The Death of Maggie McKinnley


I gazed at my family through elderly eyes while Father Jacob preformed my last sacrament.  Jack, my husband of 50 years, held my hand and tried to blink his tears away as the Father finished his prayer on a solemn 'Amen'.

I squeezed Jack's hand and gazed at the others that were gathered around my hospice bed.  They spoke in hushed tones and their faces were stained with sorrow but they’d never looked more beautiful to me.  Three generations of my family, gathered around me, at the end.

My doctor had been slowly increasing the amount of morphine flowing through my IV drip all day. I felt better than I had in a long time - since before Cancer swapped my life for pain.

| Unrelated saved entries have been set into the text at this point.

Definition environment_failure (i : Z) (e : IoError.t) : Prop :=
  read_failure e \/ seek_failure e \/ (e = decryption_error CryptoFailure /\ backend_fails).

Lemma lookup_slice (x : bytes) a b (k : nat) :
  0 <= a -> Z.of_nat k < b - a -> slice x a b !! k = x !! Z.to_nat (a + Z.of_nat k).
Proof.
  intros. unfold slice, ztake, zdrop. rewrite lookup_take_lt by lia. rewrite lookup_drop. f_equal. lia.
Qed.

Section Accepted.
Context (l : MessageLayout.t) (c : MessageContext.t) (source : bytes) (start : Z) (plaintext : bytes).
Context (Hl : produced l) (Hfit : start + MessageLayout.ciphertext_length l <= zlen source) (Hstart : 0 <= start).
Context (Hlen : zlen plaintext = MessageLayout.plaintext_length l).
Context (Hall : forall i, 0 <= i < MessageLayout.segment_count l -> authentic l c source start i (chunk l plaintext i)).

Lemma byte_at_plaintext o b : byte_at l c source start o b -> plaintext !! Z.to_nat o = Some b.
Proof.
  intros (i & pt & Hi & Hpt & Ho & Hb). specialize (Hall i Hi). unfold authentic in *. rewrite Hpt in Hall. injection Hall as ->.
  unfold chunk, slice, ztake, zdrop in Hb. apply lookup_take_Some in Hb as [Hb _]. rewrite lookup_drop in Hb. rewrite <- Hb.
  f_equal. cbn [segment_of SegmentLayout.plaintext_offset].
  destruct (wf_position l i (produced_wf l Hl) Hi) as [[? _] _]. lia.
Qed.

Lemma released_part_of o out : 0 <= o -> released l c source start o out -> part_of plaintext o out.
Proof.
  intros Ho Hrel. apply list_eq. intros k. destruct (decide (k < length out)%nat) as [Hk|Hk].
  - apply lookup_lt_is_Some in Hk as Hb. destruct Hb as [b Hb]. rewrite Hb. rewrite lookup_slice by (unfold zlen; lia).
    symmetry. apply byte_at_plaintext. by apply Hrel.
  - rewrite !(proj2 (lookup_ge_None _ _)); [done| |lia].
    apply Nat2Z.inj_le. fold (zlen (slice plaintext o (o + zlen out))). rewrite zlen_slice. unfold zlen. lia.
Qed.

Context (Hend : start + MessageLayout.ciphertext_length l <= u64_max).

Lemma failure_environment i e :
  0 <= i < MessageLayout.segment_count l ->
  segment_failure (R := R) l c source start i e -> environment_failure i e.
Proof.
  intros Hi. destruct (layout_bounds l Hl i Hi) as (H1 & H2 & _ & _ & H3).
  intros [[?|[?|[[? _]|[? _]]]]|(err & -> & [[-> ?]|Hnone])]; [by left|by right; left|lia|lia|by right; right|].
  specialize (Hall i Hi). unfold authentic in Hall. congruence.
Qed.

Lemma step_plaintext pos entry pos' :
  0 <= pos -> reader_step l (released l c source start) (segment_failure (R := R) l c source start) pos entry pos' ->
  0 <= pos' /\ reader_step l (part_of plaintext) environment_failure pos entry pos'.
Proof.
  intros Hpos Hstep. destruct Hstep as [call v pos' Hd|call e Href Hk|call i e Ht He|range Hcap|to e].
  - assert (forall i, 0 <= i < MessageLayout.segment_count l -> 0 <= offset_of l i) as Hoff.
    { intros i Hi. destruct (wf_position l i (produced_wf l Hl) Hi) as [[? _] _]. done. }
    enough (0 <= pos' /\ delivers l (part_of plaintext) call pos v pos') as [? ?] by (split; [done|by apply reader_gives]).
    destruct call, v; cbn [delivers] in Hd |- *; try done.
    1, 2: destruct Hd as (Hi & Hn & Hrel & ->); split; [done|]; split; [done|]; split; [done|]; split; [|done];
      apply released_part_of; [by apply Hoff|done].
    1, 2: destruct Hd as (H1 & H2 & H3 & Hrel & ->); split; [done|]; split; [done|]; split; [done|]; split; [done|];
      split; [|done]; apply released_part_of; [lia|done].
    + destruct Hd as (H1 & Hrel & -> & H2). pose proof (zlen_nonneg out). split; [lia|]. split; [done|].
      split; [by apply released_part_of|done].
    + destruct Hd as (H1 & [H2 H3] & ->). by split.
    + by destruct Hd as [-> ->].
    + by subst pos'.
  - split; [done|]. by apply reader_refuses.
  - split; [done|]. apply reader_fails with i; [done|]. apply failure_environment; [apply Ht|done].
  - split; [done|]. by apply reader_capacity.
  - split; [done|]. by apply reader_unmoved.
Qed.

End Accepted.

(** A plaintext whose bytes are all released is that of the message. *)
Section Whole.
Context (l : MessageLayout.t) (c : MessageContext.t) (source : bytes) (start : Z) (out : bytes).
Context (Hl : produced l) (Hfit : start + MessageLayout.ciphertext_length l <= zlen source) (Hstart : 0 <= start).
Context (Hrel : released l c source start 0 out) (Hlen : zlen out = MessageLayout.plaintext_length l).

Abbreviation size := (payload (MessageLayout.parameters l)).

Lemma length_of_authentic i pt : 0 <= i < MessageLayout.segment_count l -> authentic l c source start i pt -> zlen pt = length_of l i /\ zlen pt <= size.
Proof.
  intros Hi Hpt. rewrite (authentic_length l c source start Hl Hstart Hfit i pt Hi Hpt). split; [done|].
  by apply length_of_bounds.
Qed.

Lemma segment_byte i o b :
  0 <= i < MessageLayout.segment_count l -> i * size <= o < i * size + size -> byte_at l c source start o b ->
  exists pt, authentic l c source start i pt /\ pt !! Z.to_nat (o - i * size) = Some b.
Proof.
  intros Hi Ho (i' & pt & Hi' & Hpt & Ho' & Hb). destruct (length_of_authentic i' pt Hi' Hpt) as [_ Hle].
  pose proof (lookup_lt_Some _ _ _ Hb) as Hlt. unfold zlen in Hle.
  assert (i' = i) as -> by nia. by exists pt.
Qed.

Lemma authentic_segment i :
  0 <= i < MessageLayout.segment_count l -> (exists pt, authentic l c source start (MessageLayout.segment_count l - 1) pt) ->
  exists pt, authentic l c source start i pt.
Proof.
  intros Hi Hlast. destruct (Z.eq_dec i (MessageLayout.segment_count l - 1)) as [->|Hn]; [done|].
  destruct (wf_position l i (produced_wf l Hl) Hi) as (H1 & _ & H3 & _). specialize (H3 ltac:(lia)).
  destruct (valid_payload _ (LayoutFacts.wf_valid l (produced_wf l Hl))) as [_ Hv].
  assert (is_Some (out !! Z.to_nat (i * size))) as [b Hb] by (apply lookup_lt_is_Some; unfold zlen in Hlen; lia).
  specialize (Hrel _ _ Hb). rewrite Z.add_0_l, Z2Nat.id in Hrel by lia.
  destruct (segment_byte i (i * size) b Hi ltac:(lia) Hrel) as (pt & Hpt & _). by exists pt.
Qed.

Lemma authentic_chunk i :
  0 <= i < MessageLayout.segment_count l -> (exists pt, authentic l c source start (MessageLayout.segment_count l - 1) pt) ->
  authentic l c source start i (chunk l out i).
Proof.
  intros Hi Hlast. destruct (authentic_segment i Hi Hlast) as [pt Hpt]. destruct (length_of_authentic i pt Hi Hpt) as [Hn Hle].
  destruct (wf_position l i (produced_wf l Hl) Hi) as (H1 & H2 & H3 & _).
  destruct (length_of_bounds l Hl i Hi) as [Hn0 Hn1].
  assert (i * size + length_of l i <= zlen out) as Hend.
  { rewrite Hlen. unfold length_of. cbn [segment_of SegmentLayout.plaintext_length].
    destruct (Z.eqb_spec (i + 1) (MessageLayout.segment_count l)); [lia|]. specialize (H3 ltac:(lia)). lia. }
  replace (chunk l out i) with pt; [done|]. symmetry. unfold chunk. fold (offset_of l i) (length_of l i).
  change (offset_of l i) with (i * size).
  assert (zlen (slice out (i * size) (i * size + length_of l i)) = zlen pt) as Hz by (rewrite zlen_slice; lia).
  apply list_eq_same_length with (length pt); [done|unfold zlen in Hz; lia|]. intros k x y Hk Hx Hy.
  unfold zlen in Hn, Hle. rewrite lookup_slice in Hx by lia. specialize (Hrel _ _ Hx). rewrite Z.add_0_l, Z2Nat.id in Hrel by lia.
  destruct (segment_byte i (i * size + Z.of_nat k) x Hi ltac:(lia) Hrel) as (pt' & Hpt' & Hb). unfold authentic in Hpt, Hpt'. rewrite Hpt in Hpt'.
  injection Hpt' as <-. replace (Z.to_nat (i * size + Z.of_nat k - i * size)) with k in Hb by lia. congruence.
Qed.

End Whole.

(** C20: opening. Whichever constructor a program uses, on any source that seeks: a
    reader is given only for a message whose header starts the decryption with
    the allowed parameters, whose length some layout has and whose final segment
    is authentic, and it reports that layout and position 0. Otherwise the source
    failed, is shorter than the given length, no provider was chosen, the backend
    failed, or no plaintext makes the bytes a message the specification accepts.
    It panics only when a segment cannot be allocated. *)
Theorem random_access_opening (source : R) (key : Key.t) (aad : bytes) (parameters : option Parameters.t) (length : option Z)
  (Hparameters : forall p, parameters = Some p -> Parameters.valid p) (Hlength : forall n, length = Some n -> in_u64 n)
  (Hfuel : enough_source fuel source) :
  let m := message_of source length in
  match open_reader fuel source key aad parameters length with
  | Ok r => exists l st body,
      allows parameters (MessageLayout.parameters l) /\ LayoutFacts.wf l
      /\ zlen m = MessageLayout.ciphertext_length l /\ m = Header.as_bytes (Reader.header r) ++ body
      /\ Spec.startDecryption (Parameters.segment_length (MessageLayout.parameters l)) (Key.as_bytes key) aad
           (Header.as_bytes (Reader.header r)) = Some st
      /\ (exists pt, opened l st m (MessageLayout.segment_count l - 1) = Some pt)
      /\ Reader.layout r = l /\ Reader.parameters r = MessageLayout.parameters l /\ Reader.plaintext_position r = 0
  | Err e =>
      read_failure e \/ seek_failure e \/ misfit source length
      \/ (exists err, e = decryption_error err /\ (Key.provider key = Err err \/ (err = CryptoFailure /\ backend_fails)))
      \/ (forall p plaintext, allows parameters p -> ~ accepts_with p key aad m plaintext)
  | Halt x => x = Panicked /\ exists q, Parameters.valid q /\ allows parameters q
      /\ ztake 10 (zdrop (position source) (contents source)) = Parameters.encode q /\ isize_max < Parameters.segment_length q
  end.
Proof.
  intros m. pose proof (open_reader_ok fuel source key aad parameters length Hparameters Hlength Hfuel) as H.
  destruct (open_reader _ _ _ _ _ _) as [r|e|x]; [|exact H..].
  destruct H as (l & c & Hl & Hc & Hu & Hallows & Hn & Hfit & Hm & (body & _ & Hbody) & Hstart & (pt & Hpt) & _ & Hr & Hpos).
  exists l, (spec_state c), body. pose proof (produced_wf l Hl) as Hwf. fold m in Hm, Hbody.
  split_and!; [done|done| |done|done| |by apply st_layout in Hr| |done].
  - rewrite Hm. apply zlen_message; [done|apply Hu|done].
  - exists pt. rewrite Hm. exact Hpt.
  - unfold Reader.parameters, DecryptionState.parameters. by rewrite (st_context _ _ _ _ _ r Hr).
Qed.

My eyelids were so heavy. I closed them - for a moment. I realized I was dying but I wasn't afraid. It was so deeply comforting to be surrounded by people who loved me. Struggling to keep my eyes open, I tried to tell my family "I love you" with my last breath and then everything went black.

I woke up to the most intense physical pain I’d ever experienced.  Every nerve in my body was either on fire or 37 degrees past hypodermic - I couldn’t quite tell.  At first, I kept my eyes closed tightly against the unyielding pain - hoping it would pass. It didn't.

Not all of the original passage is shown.